Avec ces pointes de chaleur, de nombreux bâtiments sont maintenant équipés de climatisation, particulièrement les immeubles de bureau. Or, la climatisation — qui consomme beaucoup d’énergie — en rejetant la chaleur intérieure vers l’extérieur contribue à augmenter les effets d’îlots de chaleur. Dans les logements neufs, les normes actuelles permettent, par une bonne isolation, de se passer de la climatisation, ce qui n’est pas le cas dans les bâtiments plus anciens. Or, le renouvellement d’une ville étant très lent, à chaque canicule, les plus riches s’équipent de climatisation au détriment des plus pauvres qui eux récupèrent cette chaleur supplémentaire (6).
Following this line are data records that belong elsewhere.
(* ===== verification/UninstallTheorems.v ===== *)
(** * UninstallTheorems: the operator is removed in order

    What must have happened before each deletion of an uninstallation, what is done when it
    succeeds, and that every instance carries the marker, which both controllers look for,
    before anything is deleted. *)

From S2P Require Import Prelude Effects Conditions Unstructured SharedPlatform Secrets Gateway GatewayStatus GatewayStatusTheorems GatewayAuth Logger ModuleBase Deploy Dsci DsciController DsciTheorems Uninstall.

(** ** Events *)

Inductive uninstall_event :=
| UeDsci (ev : dsci_event)
| UeConfigMaps (namespace : string) (r : result nat)
| UeListDscs (r : result (list DscObject))
| UeGetDsc (name : string) (r : result DscObject)
| UeDscStatus (d : DscObject) (err : option goerr)
| UeDeleteDSC (err : option goerr)
| UeDeleteDSCI (err : option goerr)
| UeGenerated (r : result (list NamespaceItem))
| UeDeleteNamespace (name : string) (err : option goerr)
| UeSleep (d : Z)
| UeSubscription (namespace name : string) (r : result string)
| UeDeleteSubscription (name : string) (err : option goerr)
| UeCSVs (namespace : string) (r : result (list CSV))
| UeDeleteCSV (name : string) (err : option goerr)
| UeExtensions (r : result (list Extension))
| UeDeleteExtension (name : string) (err : option goerr).

Definition uninstall_event_of (c : call UninstallE) : uninstall_event :=
  match c with
  | @Call _ X e x =>
      match e in UninstallE X return X → uninstall_event with
      | UDsci e => λ x, UeDsci (dsci_event_of (Call e x))
      | ListDeleteConfigMaps namespace => UeConfigMaps namespace
      | ListDscs => UeListDscs
      | GetDscObject name => UeGetDsc name
      | UpdateDscObjectStatus d => UeDscStatus d
      | DeleteAllDSC => UeDeleteDSC
      | DeleteAllDSCI => UeDeleteDSCI
      | ListGenerated => UeGenerated
      | DeleteNamespace name => UeDeleteNamespace name
      | SleepFor d => λ _, UeSleep d
      | GetSubscription namespace name => UeSubscription namespace name
      | DeleteSubscription name => UeDeleteSubscription name
      | ListCSVs namespace => UeCSVs namespace
      | DeleteCSV name => UeDeleteCSV name
      | ListExtensions => UeExtensions
      | DeleteExtension name => UeDeleteExtension name
      end x
  end.

Notation uninstall_events := (events uninstall_event_of).

(** ** What is known of the waiting *)

(** The condition runs in turns that keep what it keeps; without an error its last run said
    that the waiting is over. *)
Class BackoffLaws `{Backoff} : Prop :=
  ExponentialBackoff_rule cond names tr (I J : list (call UninstallE) → list string → Prop) :
    (∀ tr names, I tr names → wp (cond names) tr (λ tr' r, I tr' r.1 ∧ (r.2 = Ok true → J tr' r.1))) → I tr names →
    wp (ExponentialBackoff cond names) tr (λ tr' r, I tr' r.1 ∧ (r.2 = None → J tr' r.1)).

(** The documented behaviour for a number of steps: the condition runs until it says that
    the waiting is over, fails, or has run that often. *)
Fixpoint poll (steps : nat) (cond : list string → prog UninstallE (list string * result bool)) (names : list string)
    : prog UninstallE (list string * option goerr) :=
  match steps with
  | O => mret (names, Some (Goerr "timed out waiting for the condition" []))
  | S steps =>
      r ← cond names;
      match r.2 with
      | Err err => mret (r.1, Some err)
      | Ok true => mret (r.1, None)
      | Ok false => poll steps cond r.1
      end
  end.

Lemma poll_laws steps : BackoffLaws (H := poll steps).
Proof.
  intros cond names tr I J Hcond. unfold ExponentialBackoff. revert names tr.
  induction steps as [|steps IH]; intros names tr Hi; [by apply wp_ret|]. simpl. apply wp_bind.
  eapply wp_mono; [|by apply Hcond]. intros tr' [names' [[]|err]] [Hi' Hj]; cbn [fst snd] in *.
  - apply wp_ret. auto.
  - by apply IH.
  - by apply wp_ret.
Qed.

(** ** The order of the deletions *)

Section order.
Context `{Nested, Backoff} {backoff_ends : BackoffLaws}.
Variable operatorNamespace : result string.
Variable NotFound_text : string → string → string → string.
Variable platform : string.
Implicit Types (evs : list uninstall_event) (tr : list (call UninstallE)).

(** A deletion that returned this was accepted, or found nothing to delete. *)
Definition accepted (err : option goerr) : Prop := IgnoreNotFound err = None.

(** The deletion of the DSCs was requested, and afterwards none was listed. *)
Definition dsc_removed evs : Prop := then_after (UeDeleteDSC None) (UeListDscs (Ok [])) evs.

(** No generated namespace was going away, and the active ones were deleted. *)
Definition namespaces_deleted evs : Prop :=
  ∃ items, UeGenerated (Ok items) ∈ evs ∧
    Forall (λ n, ni_Phase n ≠ NamespaceTerminating ∧
                 (ni_Phase n = NamespaceActive → UeDeleteNamespace (ni_Name n) None ∈ evs)) items.

Definition subscription_settled ns evs : Prop :=
  platform = ManagedRhoai ∨
  (∃ err, UeSubscription ns (subscription_name platform) (Err err) ∈ evs ∧ accepted (Some err)) ∨
  (∃ name err, UeSubscription ns (subscription_name platform) (Ok name) ∈ evs ∧ UeDeleteSubscription name err ∈ evs ∧ accepted err).

(** A ClusterServiceVersion of the operator. *)
Definition operator_csv (csv : CSV) : Prop := "DataScienceCluster" ∈ csv_OwnedKinds csv.

Definition csv_settled ns evs : Prop :=
  (∃ err, UeCSVs ns (Err err) ∈ evs ∧ (err_is TagNoMatch err ∨ err_is TagNotFound err)) ∨
  ∃ items, UeCSVs ns (Ok items) ∈ evs ∧
    (Forall (λ csv, ¬ operator_csv csv) items ∨
     ∃ csv err, csv ∈ items ∧ operator_csv csv ∧ UeDeleteCSV (csv_Name csv) err ∈ evs ∧ accepted err).

Notation matches ns ext := (clusterExtensionMatchesPackage ext (package_name platform) ns = true).

Definition extensions_settled ns evs : Prop :=
  platform = "" ∨ platform = ManagedRhoai ∨
  (∃ err, UeExtensions (Err err) ∈ evs ∧ (err_is TagNoMatch err ∨ err_is TagNotFound err)) ∨
  ∃ items, UeExtensions (Ok items) ∈ evs ∧
    ∀ ext, ext ∈ items → matches ns ext → ∃ err, UeDeleteExtension (ext_Name ext) err ∈ evs ∧ accepted err.

(** What must have happened before a deletion, and what may be deleted. *)
Definition uninstall_call evs (ev : uninstall_event) : Prop :=
  match ev with
  | UeDeleteDSCI _ => dsc_removed evs
  | UeDeleteNamespace name _ =>
      UeDeleteDSCI None ∈ evs ∧
      ∃ items n, UeGenerated (Ok items) ∈ evs ∧ n ∈ items ∧ ni_Name n = name ∧ ni_Phase n = NamespaceActive ∧
        Forall (λ n, ni_Phase n ≠ NamespaceTerminating) items
  | UeDeleteSubscription name _ =>
      namespaces_deleted evs ∧ platform ≠ ManagedRhoai ∧
      ∃ ns, operatorNamespace = Ok ns ∧ UeSubscription ns (subscription_name platform) (Ok name) ∈ evs
  | UeDeleteCSV name _ =>
      namespaces_deleted evs ∧
      ∃ ns items csv, operatorNamespace = Ok ns ∧ subscription_settled ns evs ∧
        UeCSVs ns (Ok items) ∈ evs ∧ csv ∈ items ∧ csv_Name csv = name ∧ operator_csv csv
  | UeDeleteExtension name _ =>
      namespaces_deleted evs ∧ platform ≠ "" ∧ platform ≠ ManagedRhoai ∧
      ∃ ns items ext, operatorNamespace = Ok ns ∧ subscription_settled ns evs ∧ csv_settled ns evs ∧
        UeExtensions (Ok items) ∈ evs ∧ ext ∈ items ∧ ext_Name ext = name ∧ matches ns ext
  | UeDscStatus _ _ | UeDsci _ | UeConfigMaps _ _ => False
  | _ => True
  end.

Notation step := (step_from uninstall_event_of uninstall_call).

Lemma namespaces_deleted_mono : monotone namespaces_deleted.
Proof.
  intros evs evs' (items & Hg & Hall). exists items. split; [by apply elem_mono|].
  eapply Forall_impl; [exact Hall|]. cbn. intros n [? Hd]. split; [done|]. intros. by apply elem_mono, Hd.
Qed.

Lemma subscription_settled_mono ns : monotone (subscription_settled ns).
Proof.
  intros evs evs' [?|[(err & ? & ?)|(name & err & ? & ? & ?)]]; [by left|right; left|right; right].
  - exists err. split; [by apply elem_mono|done].
  - exists name, err. split; [by apply elem_mono|]. split; [by apply elem_mono|done].
Qed.

Lemma csv_settled_mono ns : monotone (csv_settled ns).
Proof.
  intros evs evs' [(err & ? & ?)|(items & ? & Hd)]; [left|right].
  - exists err. split; [by apply elem_mono|done].
  - exists items. split; [by apply elem_mono|]. destruct Hd as [?|(csv & err & ? & ? & ? & ?)]; [by left|right].
    exists csv, err. split; [done|]. split; [done|]. split; [by apply elem_mono|done].
Qed.

(** *** The DSCs and the DSCIs *)

Lemma removeDSC_step : step (λ _, True) removeDSC dsc_removed.
Proof using backoff_ends.
  unfold removeDSC. apply step_call; [done|]. intros [err|]; [apply step_fail|].
  intros tr Htr (evs' & Hev & _). apply wp_bind.
  set (I := λ tr' (_ : list string), leads uninstall_event_of uninstall_call tr tr').
  eapply wp_mono; [|apply (ExponentialBackoff_rule dsc_gone [] tr I (λ tr' _, dsc_removed (uninstall_events tr')))].
  - intros tr' [names [err|]] [Hl Hj]; apply wp_ret; [done|]. split; [done|]. intros _. by apply Hj.
  - intros tr' names [Htr' [new ->]]. unfold dsc_gone. apply wp_bind, wp_call. intros listed.
    set (c := Call ListDscs listed).
    assert (leads uninstall_event_of uninstall_call tr ((tr ++ new) ++ [c])) as Hl.
    { apply leads_step; [split; [done|by exists new]|done]. }
    destruct listed as [[|d ds]|err]; apply wp_ret; (split; [exact Hl|]); [|done..]. intros _.
    exists evs', (uninstall_events new), []. rewrite events_snoc, events_app, Hev, <-!app_assoc. done.
  - by apply leads_refl.
Qed.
Villes et changement climatique
Îlots de chaleur urbains

sous la direction de Jean-Jacques Terrin

Ce livre conçu à partir d’une rencontre internationale entre chercheurs dans ce domaine, présente des initiatives prises dans les villes de Barcelone, Lyon, Marseille, Montréal, Nantes, Rennes, Rome, Stuttgart, Toulouse et Vienne. On pourra y trouver des données chiffrées précises sur les différentes techniques blanches, vertes ou bleues. Il est clair que nous n’en sommes encore qu’au début des recherches, mais cela ouvre la réflexion sur de nombreuses autres pistes de recherche . Une bonne introduction pour ceux et celles qui s’intéressent à l’urbanisme de demain et à cette question climatique.
Ed. Parenthèses (Marseille), 2015, 288 p. 22 €

(1) C’est efficace pour le dernier étage de l’immeuble, mais moins pour l’extérieur : moins de 1°C de bénéfice au niveau de la rue.
(1) On peut s’interroger sur une autre conséquence de ces plans d’eau stagnante : le risque de pullulation des insectes porteurs de maladies tropicales comme le moustique tigre !
(3) Les arbres sont des feuillus, afin qu’en hiver, après la perte des feuilles, ils laissent passer un maximum de lumière et de chaleur au moment où c’est un bénéfice.
(4) Mais comme les nouvelles constructions intègrent des parkings en sous-sol, le plus souvent, cela compense la perte de places de stationnement en surface. C’est notamment ce qui se passe à Lyon.
(5) A la place d’une ancienne gare de triage.
(6) Marseille a prévu dans le nouveau quartier Euroméditerranée, que climatisation et chauffage soient assurés par un réseau de chaleur qui capte ou rejette la chaleur directement en mer. Mais seules les villes côtières auront cette possibilité. Et comme toute solution de haute technologie, on peut s’inquiéter de la durabilité de telles installations.